Die Anwälte der Angeklagten plädierten am Ende der Verhandlung lediglich auf Geldstrafen für ihre Mandanten, da die Hauptverhandlung keinerlei eindeutige Beweise für den Anklagepunkt des „gemeinschaftlichen unerlaubten Inverkehrbringens von Fertigarzneimitteln ohne Genehmigung“ erbracht habe. Außerdem seien beide nicht vorbestraft. Die Staatsanwaltschaft forderte für Mirko P. insgesamt zwölf Monate Freiheitsstrafe, für Peter L. zehn Monate, jeweils auf Bewährung. Ein zuvor von Peter L. abgelegtes Geständnis wertete der Staatsanwalt als „Geständnis light“, welches seiner Ansicht nach nicht zur Strafmilderung führen könne.

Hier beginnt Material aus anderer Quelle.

(* ===== verification/Placement.v ===== *)
(** * What placement reads: internal/etcdstore/vms_create.go, storage_pools.go, nodes.go,
    agent_wireguard.go and networks.go

    The queries of the scheduler over the store.  The effective view of a node is what
    its agent reported, less the VMs pinned to it since and the VMs that migrate to it;
    that of a pool is what was scanned, less the disks committed since.  A row is a
    candidate when its node is ready, not cordoned, not being deleted, under no pressure,
    and the control plane can reach it. *)

From S2P Require Import Prelude Models Scheduler Etcd Prog Keys Client Nodes Migrations DeleteIntent VMs.
Import Scheduler.
Local Open Scope Z_scope.

Definition bytesPerGiB : Z := 1073741824.

(** [t.Sub(u)], which saturates. *)
Definition time_Sub (t u : Z) : Z := Z.max (- 2 ^ 63) (Z.min max_i64 (t - u)).

Section Placement.
Context `{Libs}.

(** ** Storage pools (storage_pools.go) *)

Definition StoragePoolByID (id : uuid) : M StoragePool :=
  r ← GetJSON (storagePoolKey id);
  match r with
  | Some p => if bool_decide (sp_DeletedAt p = None) then mret p else fail ErrNotFound
  | None => fail ErrNotFound
  end.

(** One instance per node, in the order of the nodes. *)
Definition StoragePoolsByName (name : string) : M (list StoragePool) :=
  items ← Range (storagePoolNameIndexPrefix name);
  pools ← for_each items [] (λ kv pools,
    match index_id kv.2 with
    | None => fail ErrDecode
    | Some id =>
      r ← attempt (StoragePoolByID id);
      match r with
      | Ok p => mret (pools ++ [p])
      | Err ErrNotFound => mret pools
      | Err e => fail e
      end
    end);
  mret (stable_sort (λ a b, String.ltb (uuid_string (sp_NodeID a)) (uuid_string (sp_NodeID b))) pools).

(** Whether a disk of the pool came after its last scan. *)
Definition pending_disk (p : StoragePool) (d : VMDisk) : bool :=
  bool_decide (disk_DeletedAt d = None) &&
  match sp_ReportedAt p with Some t => negb (disk_CreatedAt d <=? t) | None => true end.

Definition pendingCommittedBytes (p : StoragePool) : M Z :=
  items ← Range (vmDisksPoolIndexPrefix (sp_ID p));
  for_each items 0 (λ kv total,
    match index_id kv.2 with
    | None => fail ErrDecode
    | Some id =>
      r ← GetJSON (vmDiskKey id);
      match r with
      | Some d => mret (if pending_disk p d then i64 (total + disk_SizeGib d * bytesPerGiB) else total)
      | None => mret total
      end
    end).

Definition pool_view (p : StoragePool) (effective : option Z) : PoolEffectiveCapacity :=
  {| pec_ID := sp_ID p; pec_NodeID := sp_NodeID p; pec_Name := sp_Name p; pec_Type := sp_Type p;
     pec_CapacityBytes := sp_CapacityBytes p; pec_AvailableBytes := sp_AvailableBytes p;
     pec_AvailableBytesEffective := effective; pec_DiskPressureSince := sp_DiskPressureSince p |}.

Definition poolEffective (p : StoragePool) : M PoolEffectiveCapacity :=
  match sp_AvailableBytes p with
  | None => mret (pool_view p None)
  | Some available =>
    pending ← pendingCommittedBytes p;
    mret (pool_view p (Some (Z.max (i64 (available - pending)) 0)))
  end.

(** ** Nodes (nodes.go) *)

(** Whether a VM pinned to the node came after its last heartbeat. *)
Definition pending_vm (n : Node) (v : VM) : bool :=
  bool_decide (vm_DeletedAt v = None) && negb (bool_decide (vm_DesiredPhase v = VmDesiredPhaseDeleted)) &&
  match node_LastHeartbeatAt n with Some t => negb (vm_CreatedAt v <=? t) | None => true end.

Definition reserve (r : Z * Z) (v : VM) : Z * Z :=
  (i32 (r.1 + spec_CpuCores (vm_Spec v)), i64 (r.2 + spec_MemoryMib (vm_Spec v))).

Definition pendingReservations (n : Node) : M (Z * Z) :=
  items ← Range (vmsPinnedNodeIndexPrefix (node_ID n));
  for_each items (0, 0) (λ kv sum,
    match index_id kv.2 with
    | None => fail ErrDecode
    | Some id =>
      r ← GetJSON (vmKey id);
      match r with
      | Some v => mret (if pending_vm n v then reserve sum v else sum)
      | None => mret sum
      end
    end).

Definition migrationTargetReservations (nodeID : uuid) : M (Z * Z) :=
  migs ← activeMigrationsOnNode nodeID;
  for_each migs (0, 0) (λ m sum,
    if negb (bool_decide (mig_TargetNodeID m = Some nodeID)) then mret sum
    else
      r ← attempt (VMByID (mig_VmID m));
      match r with
      | Ok v => mret (reserve sum v)
      | Err ErrNotFound => mret sum
      | Err e => fail e
      end).

Definition node_view (n : Node) (cpu mem : option Z) : NodeEffectiveAvailability :=
  let r := node_Report n in
  {| nea_ID := node_ID n; nea_Name := node_Name n; nea_Status := node_Status n; nea_CordonedAt := node_CordonedAt n;
     nea_CPUCoresTotal := rep_CPUCoresTotal r; nea_CPUCoresAvailable := rep_CPUCoresAvailable r;
     nea_CPUCoresEffective := cpu; nea_MemoryTotalMib := rep_MemoryTotalMib r;
     nea_MemoryAvailableMib := rep_MemoryAvailableMib r; nea_MemoryEffectiveMib := mem;
     nea_Capabilities := rep_Capabilities r; nea_MemoryPressureSince := node_MemoryPressureSince n;
     nea_SystemDiskPressureSince := node_SystemDiskPressureSince n |}.

Definition nodeEffective (n : Node) : M NodeEffectiveAvailability :=
  '(pendCPU, pendMem) ← pendingReservations n;
  '(resvCPU, resvMem) ← migrationTargetReservations (node_ID n);
  mret (node_view n
    ((λ a, Z.max (i32 (i32 (a - pendCPU) - resvCPU)) 0) <$> rep_CPUCoresAvailable (node_Report n))
    ((λ a, Z.max (i64 (i64 (a - pendMem) - resvMem)) 0) <$> rep_MemoryAvailableMib (node_Report n))).

(** ** Reaching a node (vms_create.go, agent_wireguard.go) *)

Definition ListAgentWireguard : M (list AgentWireguard) :=
  items ← Range agentWireguardPrefix;
  for_each items [] (λ kv out,
    match decode_doc kv.2 with Some rec => mret (out ++ [rec]) | None => fail ErrDecode end).

Definition public_gateway (n : Node) : bool :=
  node_GatewayRole n && negb (bool_decide (node_AdvertisedEndpoint n = "")) &&
  negb (bool_decide (node_IngressAdvertisedEndpoint n = "")) && (0 <? node_ControlListenPort n).

Definition downPathReachability : M (gmap uuid AgentWireguard * gmap uuid Z) :=
  wgs ← ListAgentWireguard;
  nodes ← AllNodes;
  mret (foldl (λ byNode rec, <[aw_NodeID rec := rec]> byNode) ∅ wgs,
        foldl (λ gws n, if public_gateway n then <[node_ID n := node_ControlListenPort n]> gws else gws) ∅ nodes).

Definition downPathReachable (natd : bool) (established : list string) (reportedAt controlPort : Z)
    (publicGateways : gmap uuid Z) (t staleness : Z) : bool :=
  if negb natd then true
  else if (staleness <? time_Sub t reportedAt) || (controlPort <=? 0) then false
  else existsb (λ s, match uuid_parse s with
                     | Some id => default 0 (publicGateways !! id) =? controlPort
                     | None => false
                     end) established.

(** With the record of the node's agent, if there is one. *)
Definition node_reachable (n : Node) (rec : option AgentWireguard) (publicGateways : gmap uuid Z) (t staleness : Z) : bool :=
  match rec with
  | None => true
  | Some rec =>
    downPathReachable (bool_decide (aw_Endpoint rec = "")) (aw_EstablishedPeers rec) (aw_UpdatedAt rec)
      (node_ControlListenPort n) publicGateways t staleness
  end.

Definition nodeSchedulable (n : NodeEffectiveAvailability) : bool :=
  bool_decide (nea_Status n = NodeStatusReady) && bool_decide (nea_CordonedAt n = None).

(** ** The queries (vms_create.go) *)

(** How old the report of a node behind NAT may be; the text of an error. *)
Context (downPathStaleness : Z) (err_text : err → string).

Definition poolNodePairs (name : string) (keep : PoolEffectiveCapacity → NodeEffectiveAvailability → bool)
    : M (list PoolRow) :=
  pools ← StoragePoolsByName name;
  '(wgByNode, publicGateways) ← downPathReachability;
  t ← now;
  for_each pools [] (λ p out,
    deleting ← deleteIntentPresent (nodeDeletingKey (sp_NodeID p));
    if deleting : bool then mret out
    else
      r ← attempt (NodeByID (sp_NodeID p));
      match r with
      | Err ErrNotFound => mret out
      | Err e => fail e
      | Ok node =>
        poolEff ← poolEffective p;
        nodeEff ← nodeEffective node;
        if negb (keep poolEff nodeEff) then mret out
        else if negb (node_reachable node (wgByNode !! node_ID node) publicGateways t downPathStaleness) then mret out
        else mret (out ++ [MkPoolRow poolEff nodeEff])
      end).

Definition unset (t : option Z) : bool := bool_decide (t = None).

Definition eligible (p : PoolEffectiveCapacity) (n : NodeEffectiveAvailability) : bool :=
  nodeSchedulable n && unset (nea_MemoryPressureSince n) && unset (nea_SystemDiskPressureSince n) &&
  unset (pec_DiskPressureSince p).
Definition memory_pressured (p : PoolEffectiveCapacity) (n : NodeEffectiveAvailability) : bool :=
  nodeSchedulable n && negb (unset (nea_MemoryPressureSince n)) && unset (nea_SystemDiskPressureSince n) &&
  unset (pec_DiskPressureSince p).
Definition system_disk_pressured (p : PoolEffectiveCapacity) (n : NodeEffectiveAvailability) : bool :=
  nodeSchedulable n && negb (unset (nea_SystemDiskPressureSince n)) && unset (nea_MemoryPressureSince n) &&
  unset (pec_DiskPressureSince p).
Definition disk_pressured (p : PoolEffectiveCapacity) (n : NodeEffectiveAvailability) : bool :=
  negb (unset (pec_DiskPressureSince p)).

(** A VM that is gone is not counted. *)
Definition count_vms (nodeID : uuid) : M Z :=
  items ← Range (vmsPinnedNodeIndexPrefix nodeID);
  for_each items 0 (λ kv n,
    match index_id kv.2 with
    | None => mret n
    | Some id =>
      r ← attempt (VMByID id);
      match r with
      | Ok v => mret (if bool_decide (vm_DesiredPhase v = VmDesiredPhaseDeleted) then n else n + 1)
      | Err ErrNotFound => mret n
      | Err e => fail e
      end
    end).

Definition network_statuses (nodeID : uuid) : M (list NetworkNodeStatus) :=
  items ← Range networkNodeStatusPrefix;
  out ← for_each items [] (λ kv out,
    match decode_doc kv.2 with
    | Some st => mret (if bool_decide (nns_NodeID st = nodeID) then out ++ [st] else out)
    | None => fail ErrDecode
    end);
  mret (stable_sort (λ a b, String.ltb (uuid_string (nns_NetworkID a)) (uuid_string (nns_NetworkID b))) out).

(** An error of the store is its text to the scheduler. *)
Definition as_query {A} (x : M A) : prog (result string A) :=
  prog_bind (λ r, Ret (match r with Ok a => Ok a | Err e => Err (err_text e) end)) x.

Definition placementReader : Querier prog := {|
  ListEligiblePoolsByName name := as_query (poolNodePairs name eligible);
  ListMemoryPressuredCandidatesByName name := as_query (poolNodePairs name memory_pressured);
  ListSystemDiskPressuredCandidatesByName name := as_query (poolNodePairs name system_disk_pressured);
  ListDiskPressuredPoolsByName name := as_query (poolNodePairs name disk_pressured);
  ListStoragePoolsByName name := as_query (StoragePoolsByName name);
  CountRunningVMsByNode nodeID := as_query (count_vms nodeID);
  ListNetworkNodeStatusByNode nodeID := as_query (network_statuses nodeID)
|}.

(** Networks, by name (networks.go). *)
Definition NetworkByName (name : string) : M Network :=
  r ← resolveGuard (networkNameGuard name);
  match r with None => fail ErrNotFound | Some id => NetworkByID id end.
End Placement.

Die beiden Angeklagten bekommen eine Bewährungsstrafe

Richter Kärcher verhängte schließlich auf jeweils acht Monate Freiheitsstrafe gegen beide Angeklagte, die er jedoch zur Bewährung aussetzte. Zusätzlich erlegte er Mirko P. eine Geldstrafe in Höhe von 3000 Euro auf. Peter L. muss innerhalb eines halben Jahres 1500 Euro an eine gemeinnützige Einrichtung bezahlen. Für den Richter bestand kein Zweifel, dass die beiden Angeklagten zusammengearbeitet und Arzneimittel in nicht unerheblichen Mengen dabei eine Rolle gespielt hätten.

Mitverhandelt wurde auch die Anklage der Geldwäsche gegen den Mitangeklagten Mirko P. Die Staatsanwaltschaft warf dem Angeklagten vor, dass er in seiner Position als Mitarbeiter eines Automobilkonzerns, mindestens 28 Fahrzeuge verbilligt für mehrere Bekannte geleast haben soll. Laut Anklage sollten Teile dieser Einzahlungen aus Rauschgiftverkäufen und anderen illegalen Geschäftsquellen stammen. Die Aussage eines Zeugen konnte diese Vorwürfe allerdings nicht erhärten, sodass der Anklagepunkt der Geldwäsche schließlich fallen gelassen werden musste und der Staatsanwalt in seinem Plädoyer zu diesem Anklagepunkt einen Freispruch forderte.